### Saved data entries
(* ===== verification/PubSub.v ===== *)
(** * A subscriber and its publisher

    The composition of [XSub] and [XPub]: what a subscriber writes to a pipe is
    what the publisher at its other end reads.  The subscriber keeps a multiset
    of keys and forwards every subscription but only the last cancel of a key;
    the publisher keeps, for each pipe, a set of keys.  The theorem: both ends
    always agree on the messages that match. *)

From S2P Require Import Prelude ByteTable Msg Trie MTrie Array PipeIface SubMsg Fq Dist XPub XSub.
Import Array SubMsg.

Module PubSub.

(** A request of the user of a SUB socket: subscribe or unsubscribe. *)
Definition request : Type := bool * list Z.

Definition request_event (o : request) : event := if o.1 then Subscribe o.2 else Cancel o.2.
Definition request_msg (o : request) : part := Part (sub_blob o.1 o.2) 0 None.

(** [zmq_setsockopt] with [ZMQ_SUBSCRIBE] or [ZMQ_UNSUBSCRIBE], once per request. *)
Fixpoint set_options {W : Type} `{!InPipes part W} `{!OutPipes part W} (is_vsm : part → bool) (ops : list request)
    (x : XSub.xsub) (w : W) : option (XSub.xsub * W) :=
  match ops with
  | [] => Some (x, w)
  | o :: ops =>
      '(r, x, w) ← XSub.sub_xsetsockopt is_vsm (if o.1 then XSub.ZMQ_SUBSCRIBE else XSub.ZMQ_UNSUBSCRIBE) o.2 x w;
      _ ← zmq_assert (bool_decide (r = RcOk));
      set_options is_vsm ops x w
  end.

(** ** The subscriber's multiset and the publisher's set *)

(** The publisher's subscriptions of the pipe [q] are the subscriber's keys. *)
Definition agree (S : gmap (list Z) Z) (P : gset (list Z * Z)) (q : Z) : Prop :=
  ∀ k, (k, q) ∈ P ↔ is_Some (S !! k).

Lemma agree_request S n P q o : agree S P q →
  let g := XSub.Gh S n in
  agree (XSub.g_subs (XSub.event_ghost (request_event o) g))
        (if XSub.forwards (request_event o) g then XPub.event_subs q (request_event o) P else P) q.
Proof.
  intros H g k. destruct o as [[] key]; cbn [request_event fst snd XSub.event_ghost XSub.g_subs XSub.forwards g mset_step XPub.event_subs].
  - rewrite lookup_insert, elem_of_union, elem_of_singleton, (H k). case_decide as Hk.
    + subst. split; [by eexists|by left].
    + split; [intros [?|?]; congruence|by right].
  - pose proof (H k) as Hk. destruct (S !! key) as [c|] eqn:Hc; [|done]. destruct (c =? 1); cbn [fst snd].
    + rewrite elem_of_difference, elem_of_singleton, Hk, lookup_delete. case_decide as Hd.
      * subst. split; [by intros [_ ?]|by intros [? ?]].
      * split; [by intros [? _]|]. intros ?. split; [done|congruence].
    + rewrite Hk, lookup_insert. case_decide as Hd; [|done]. subst. rewrite Hc. by split; eexists.
Qed.

Lemma meaning_request o : meaning (request_msg o) = Some (request_event o) ∧ XSub.says (request_msg o) = Some (request_event o).
Proof. by destruct o as [[] k]. Qed.

(** ** What the publisher learns *)

Abbreviation learnt vs vu q ms P := (XPub.learn vs vu q ms P).1.1.

Lemma learnt_cons vs vu q m e ms P : meaning m = Some e →
  learnt vs vu q (m :: ms) P = learnt vs vu q ms (XPub.event_subs q e P).
Proof. intros He. cbn [XPub.learn]. rewrite He. by destruct (XPub.learn vs vu q ms _) as [[? ?] ?]. Qed.

Lemma learnt_app vs vu q ms1 ms2 P : learnt vs vu q (ms1 ++ ms2) P = learnt vs vu q ms2 (learnt vs vu q ms1 P).
Proof.
  revert P. induction ms1 as [|m ms1 IH]; intros P; [done|]. cbn [app]. destruct (meaning m) as [e|] eqn:He.
  - by rewrite !(learnt_cons _ _ _ _ _ _ _ He).
  - cbn [XPub.learn]. by rewrite He.
Qed.

Lemma learnt_subs vs vu q calls P k p :
  (k, p) ∈ learnt vs vu q (XSub.sub_msg <$> calls) P ↔ (k, p) ∈ P ∨ (p = q ∧ k ∈ calls).
Proof.
  revert P. induction calls as [|c calls IH]; intros P; cbn [fmap list_fmap].
  - cbn. rewrite elem_of_nil. tauto.
  - rewrite (learnt_cons _ _ _ _ (Subscribe c)) by done. rewrite IH. cbn [XPub.event_subs].
    rewrite elem_of_union, elem_of_singleton, elem_of_cons. naive_solver.
Qed.

Section agree.
Context {W : Type} `{!InPipes part W} `{!OutPipes part W} `{!InPipesLaws part W} `{!OutPipesLaws part W is_more}.
Context `{!DuplexPipes part W is_more}.
(** The publisher's side may have other pipes. *)
Context {V : Type} `{!InPipes part V} `{!OutPipes part V} `{!InPipesLaws part V} `{!OutPipesLaws part V is_more}.
Context `{!DuplexPipes part V is_more}.
Context (filter invert_matching : bool) (is_vsm : part → bool).

Lemma set_options_ok p q vs vu ops : ∀ x (w : W) g P,
  XSub.inv x w g → XSub.open x p → XSub.accepts (W := W) p → Forall (λ o, bytes_ok o.2) ops →
  XSub.g_count g + Z.of_nat (length ops) < 2 ^ 32 → agree (XSub.g_subs g) P q →
  ∃ x' w' g' ms, set_options is_vsm ops x w = Some (x', w') ∧ XSub.inv x' w' g' ∧ written w' p = written w p ++ ms ∧
    Forall upstream_ok ms ∧ agree (XSub.g_subs g') (learnt vs vu q ms P) q.
Proof.
  induction ops as [|o ops IH]; intros x w g P H Ho Hacc Hb Hn Ha.
  - exists x, w, g, []. by rewrite app_nil_r.
  - apply Forall_cons in Hb as [Hb Hbs]. cbn [length] in Hn. destruct (meaning_request o) as [Hmean Hsays].
    assert (Hkey : event_key (request_event o) = o.2) by (by destruct o as [[] k]).
    assert (Hm : is_more (request_msg o) = false) by done.
    destruct (XSub.xsub_xsend_ok is_vsm (request_msg o) _ x w g H Hm Hsays) as (x1 & w1 & Heq & H1 & _ & Hw); [by rewrite Hkey|lia|].
    destruct (Hw p Ho Hacc) as [Ho1 Hw1]. cbn [set_options].
    assert (Hopt : XSub.sub_xsetsockopt is_vsm (if o.1 then XSub.ZMQ_SUBSCRIBE else XSub.ZMQ_UNSUBSCRIBE) o.2 x w = Some (RcOk, x1, w1)).
    { rewrite <- Heq. by destruct o as [[] k]. }
    rewrite Hopt. cbn [mbind option_bind]. rewrite bool_decide_eq_true_2 by done. cbn [zmq_assert mbind option_bind].
    set (fw := XSub.forwards (request_event o) g) in *.
    destruct (IH x1 w1 _ (if fw then XPub.event_subs q (request_event o) P else P) H1 Ho1 Hacc Hbs) as (x' & w' & g' & ms & -> & H' & Hw' & Hok & Ha').
    { destruct o as [[] k]; cbn [request_event fst XSub.event_ghost XSub.g_count]; lia. }
    { destruct g as [S n]. by apply agree_request. }
    exists x', w', g', ((if fw then [request_msg o] else []) ++ ms). split_and!; [done..| | |].
    + by rewrite Hw', Hw1, (assoc_L app).
    + apply Forall_app. split; [|done]. destruct fw; [|done]. constructor; [|done]. exists (request_event o). by rewrite Hkey.
    + destruct fw; [|done]. cbn [app]. by rewrite (learnt_cons _ _ _ _ _ _ _ Hmean).
Qed.

(** C4. Publisher and subscriber agree on what matches, as long as no subscription
    is dropped: a subscriber drops a subscription that a pipe at its high-water
    mark refuses (xsub.cpp says so), and then they do not agree.  Take a SUB
    socket after any run (with fewer than 2^32 subscriptions and requests in
    all), connect a new pipe [p] that is never full and issue any requests; then
    let a publisher, after any run of its own without the manual mode in which
    its other peers' messages are well formed, attach the other end [q], which
    accepts the welcome message, and read what was written to [p].  For every
    message, the subscriber's filter finds a subscribed prefix exactly when the
    publisher's trie finds [q]: the messages sent upstream (every subscription,
    but only the last cancel of a key, and the cached subscriptions for a late
    pipe) carry the multiset of the subscriber to the set of the publisher. *)
Theorem pubsub_agree (w0 : W) x (w : W) g p ops type inv_pub (v0 : V) y (v : V) gp q fuel :
  XSub.reachable filter invert_matching is_vsm w0 (x, w, g) →
  p ∉ items (Dist.pipes (XSub.dist x)) → written w p = [] → content w p = [] → XSub.accepts (W := W) p →
  Forall (λ o, bytes_ok o.2) ops → XSub.g_count g + Z.of_nat (length ops) < 2 ^ 32 →
  XPub.reachable type inv_pub is_vsm v0 (y, v, gp) → q ∉ items (Dist.pipes (XPub.dist y)) → written v q = [] →
  (∀ m, (out_write q m v).1 = true) →
  ∃ x1 w1 x2 w2, XSub.xattach_pipe p x w = Some (x1, w1) ∧ set_options is_vsm ops x1 w1 = Some (x2, w2) ∧
    (content v q = written w2 p → (length (content v q) < fuel)%nat →
     ∃ y' v', XPub.xattach_pipe type fuel q false y v = Some (y', v') ∧
       ∀ data, bytes_ok data → ∃ b l, Trie.check (XSub.subscriptions x2) data = Some b ∧
         MTrie.mmatch (XPub.subscriptions y') data = Some l ∧ (b = true ↔ q ∈ l)).
Proof.
  intros Hrs Hp Hwp Hcp Hacc Hb Hn Hrp Hq Hvq Hout.
  pose proof (XSub.xsub_reachable_inv _ _ _ _ _ _ _ Hrs) as H. pose proof (XPub.xpub_reachable_inv _ _ _ _ _ _ _ Hrp) as HP.
  destruct (XSub.xattach_ok p x w g H Hp Hwp) as (calls & x1 & w1 & ms1 & Hat & H1 & Hcalls & _ & Ho1 & _ & Hw1 & Hms1).
  { rewrite Hcp. apply whole_nil. } { unfold XSub.bytes_in. by rewrite Hcp. }
  specialize (Hms1 Hacc). specialize (Hw1 p). rewrite decide_True in Hw1 by done.
  assert (Hnone : ∀ k, (k, q) ∉ XPub.g_subs gp) by (intros k Hk; by apply Hq, (XPub.v_attached _ _ _ _ HP k q)).
  set (vs := XPub.verbose_subs y). set (vu := XPub.verbose_unsubs y).
  destruct (set_options_ok p q vs vu ops x1 w1 g (learnt vs vu q ms1 (XPub.g_subs gp)) H1 Ho1 Hacc Hb Hn)
    as (x2 & w2 & g2 & ms2 & Hset & H2 & Hw2 & Hok2 & Ha2).
  { intros k. rewrite Hms1, learnt_subs, <- Hcalls. naive_solver. }
  exists x1, w1, x2, w2. split_and!; [done..|]. intros Hc Hf.
  assert (Hok : Forall upstream_ok (content v q)).
  { rewrite Hc, Hw2, Hw1. apply Forall_app. split; [|done]. rewrite Hms1. apply Forall_fmap, Forall_forall. intros k Hk.
    exists (Subscribe k). split; [done|]. by apply (XSub.u_keys _ _ _ H), Hcalls. }
  destruct (XPub.xattach_inv type is_vsm q false fuel y v gp HP Hq Hvq Hf Hok Hout) as (y' & v' & Hy & HP' & _).
  exists y', v'. split; [done|]. intros data Hd.
  assert (Hsubs : XPub.g_subs (XPub.attach_ghost vs vu q false (content v q) gp) = learnt vs vu q (content v q) (XPub.g_subs gp)).
  { unfold XPub.attach_ghost, XPub.read_ghost.
    destruct (XPub.learn vs vu q (content v q) (XPub.g_subs gp)) as [[P' ex] qu] eqn:Hl. done. }
  destruct (XPub.match_subs _ _ data (XPub.v_subs _ _ _ _ HP') Hd) as (l & Hl & Hlq). fold vs vu in Hlq. rewrite Hsubs in Hlq.
  destruct (XSub.u_subs _ _ _ H2) as (Hwf & Hrefs & Hpos). destruct (check_spec _ _ Hwf Hd) as (b & Hck & Hiff).
  exists b, l. split_and!; [done..|]. rewrite Hiff, Hlq. unfold XPub.wants. rewrite Hc, Hw2, learnt_app, Hw1.
  split; intros (k & Hk & Hin); exists k; (split; [done|]).
  - apply Ha2. rewrite Hrefs in Hin. destruct (XSub.g_subs g2 !! k); [by eexists|cbn in Hin; lia].
  - apply Ha2 in Hin as [c Hkc]. rewrite Hrefs, Hkc. cbn. by eapply Hpos.
Qed.
End agree.

(** ** Witness: subscribe to "A" twice, cancel it once, subscribe to "B". *)

Definition world : Type := Duo.duo (M := part).
#[local] Instance world_in : InPipes part world := Duo.duo_in.
#[local] Instance world_out : OutPipes part world := Duo.duo_out is_more.
#[local] Instance world_in_laws : InPipesLaws part world := Duo.duo_in_laws.
#[local] Instance world_out_laws : OutPipesLaws part world is_more := Duo.duo_out_laws is_more.
#[local] Instance world_duplex : DuplexPipes part world is_more := Duo.duo_duplex is_more.

Definition ex_ops : list request := [(true, [65]); (true, [65]); (false, [65]); (true, [66])].
Definition ex_quiet : world := Duo.Two (λ _, []) (λ _, []).
Definition ex_peer : world :=
  Duo.Two (λ q, if q =? 1 then [request_msg (true, [65]); request_msg (true, [65]); request_msg (true, [66])] else []) (λ _, []).
Definition ex_run : option (XSub.xsub * world) :=
  '(x, w) ← XSub.xattach_pipe 1 XSub.xsub_new ex_quiet; set_options (λ _, true) ex_ops x w.

Lemma ex_run_written : option_map (λ st, written st.2 1) ex_run = Some (content ex_peer 1).
Proof. vm_compute. reflexivity. Qed.

Lemma ex_unwritten : written ex_quiet 1 = [].
Proof. done. Qed.
Lemma ex_unread : content ex_quiet 1 = [].
Proof. done. Qed.
Lemma ex_peer_unwritten : written ex_peer 1 = [].
Proof. done. Qed.
Lemma ex_peer_accepts m : (out_write 1 m ex_peer).1 = true.
Proof. done. Qed.
Lemma ex_peer_fuel : (length (content ex_peer 1) < 10)%nat.
Proof. cbn. lia. Qed.
Lemma ex_data_ok : Forall byte_ok [65; 67].
Proof. repeat constructor; unfold byte_ok; lia. Qed.
Lemma ex_accepts : XSub.accepts (W := world) 1.
Proof. by intros m w. Qed.

Lemma ex_ops_ok : Forall (λ o, bytes_ok o.2) ex_ops.
Proof. repeat constructor; unfold byte_ok; cbn; lia. Qed.

Lemma pubsub_agree_witness :
  XSub.reachable true false (λ _, true) ex_quiet (XSub.xsub_new, ex_quiet, XSub.ghost_new) ∧
  ∃ x2 w2 y' v', ex_run = Some (x2, w2) ∧ XPub.xattach_pipe XPub.ZMQ_XPUB 10 1 false XPub.xpub_new ex_peer = Some (y', v') ∧
    ∃ b l, Trie.check (XSub.subscriptions x2) [65; 67] = Some b ∧
      MTrie.mmatch (XPub.subscriptions y') [65; 67] = Some l ∧ (b = true ↔ 1 ∈ l).
Proof.
  destruct (pubsub_agree true false (λ _, true) ex_quiet XSub.xsub_new ex_quiet XSub.ghost_new 1 ex_ops
    XPub.ZMQ_XPUB false ex_peer XPub.xpub_new ex_peer XPub.ghost_new 1 10 (rtc_refl _ _) (not_elem_of_nil 1) ex_unwritten ex_unread
    ex_accepts ex_ops_ok ltac:(vm_compute; reflexivity) (rtc_refl _ _) (not_elem_of_nil 1) ex_peer_unwritten ex_peer_accepts)
    as (x1 & w1 & x2 & w2 & Hat & Hset & Hpub).
  assert (Hrun : ex_run = Some (x2, w2)) by (unfold ex_run; rewrite Hat; exact Hset).
  assert (Hw : content ex_peer 1 = written w2 1).
  { pose proof ex_run_written as He. rewrite Hrun in He. cbn [option_map snd] in He. symmetry. congruence. }
  destruct (Hpub Hw ex_peer_fuel) as (y' & v' & Hy & Hd).
  split; [apply rtc_refl|]. exists x2, w2, y', v'. split; [exact Hrun|]. split; [exact Hy|].
  apply Hd. apply ex_data_ok.
Defined.
End PubSub.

### Exercise
Please reproduce the lines from the line with "- apply Forall_cons" to the line with "is dropped: a", both ends included, exactly as they appear above.

### Solution to this task
  - apply Forall_cons in Hb as [Hb Hbs]. cbn [length] in Hn. destruct (meaning_request o) as [Hmean Hsays].
    assert (Hkey : event_key (request_event o) = o.2) by (by destruct o as [[] k]).
    assert (Hm : is_more (request_msg o) = false) by done.
    destruct (XSub.xsub_xsend_ok is_vsm (request_msg o) _ x w g H Hm Hsays) as (x1 & w1 & Heq & H1 & _ & Hw); [by rewrite Hkey|lia|].
    destruct (Hw p Ho Hacc) as [Ho1 Hw1]. cbn [set_options].
    assert (Hopt : XSub.sub_xsetsockopt is_vsm (if o.1 then XSub.ZMQ_SUBSCRIBE else XSub.ZMQ_UNSUBSCRIBE) o.2 x w = Some (RcOk, x1, w1)).
    { rewrite <- Heq. by destruct o as [[] k]. }
    rewrite Hopt. cbn [mbind option_bind]. rewrite bool_decide_eq_true_2 by done. cbn [zmq_assert mbind option_bind].
    set (fw := XSub.forwards (request_event o) g) in *.
    destruct (IH x1 w1 _ (if fw then XPub.event_subs q (request_event o) P else P) H1 Ho1 Hacc Hbs) as (x' & w' & g' & ms & -> & H' & Hw' & Hok & Ha').
    { destruct o as [[] k]; cbn [request_event fst XSub.event_ghost XSub.g_count]; lia. }
    { destruct g as [S n]. by apply agree_request. }
    exists x', w', g', ((if fw then [request_msg o] else []) ++ ms). split_and!; [done..| | |].
    + by rewrite Hw', Hw1, (assoc_L app).
    + apply Forall_app. split; [|done]. destruct fw; [|done]. constructor; [|done]. exists (request_event o). by rewrite Hkey.
    + destruct fw; [|done]. cbn [app]. by rewrite (learnt_cons _ _ _ _ _ _ _ Hmean).
Qed.

(** C4. Publisher and subscriber agree on what matches, as long as no subscription
    is dropped: a subscriber drops a subscription that a pipe at its high-water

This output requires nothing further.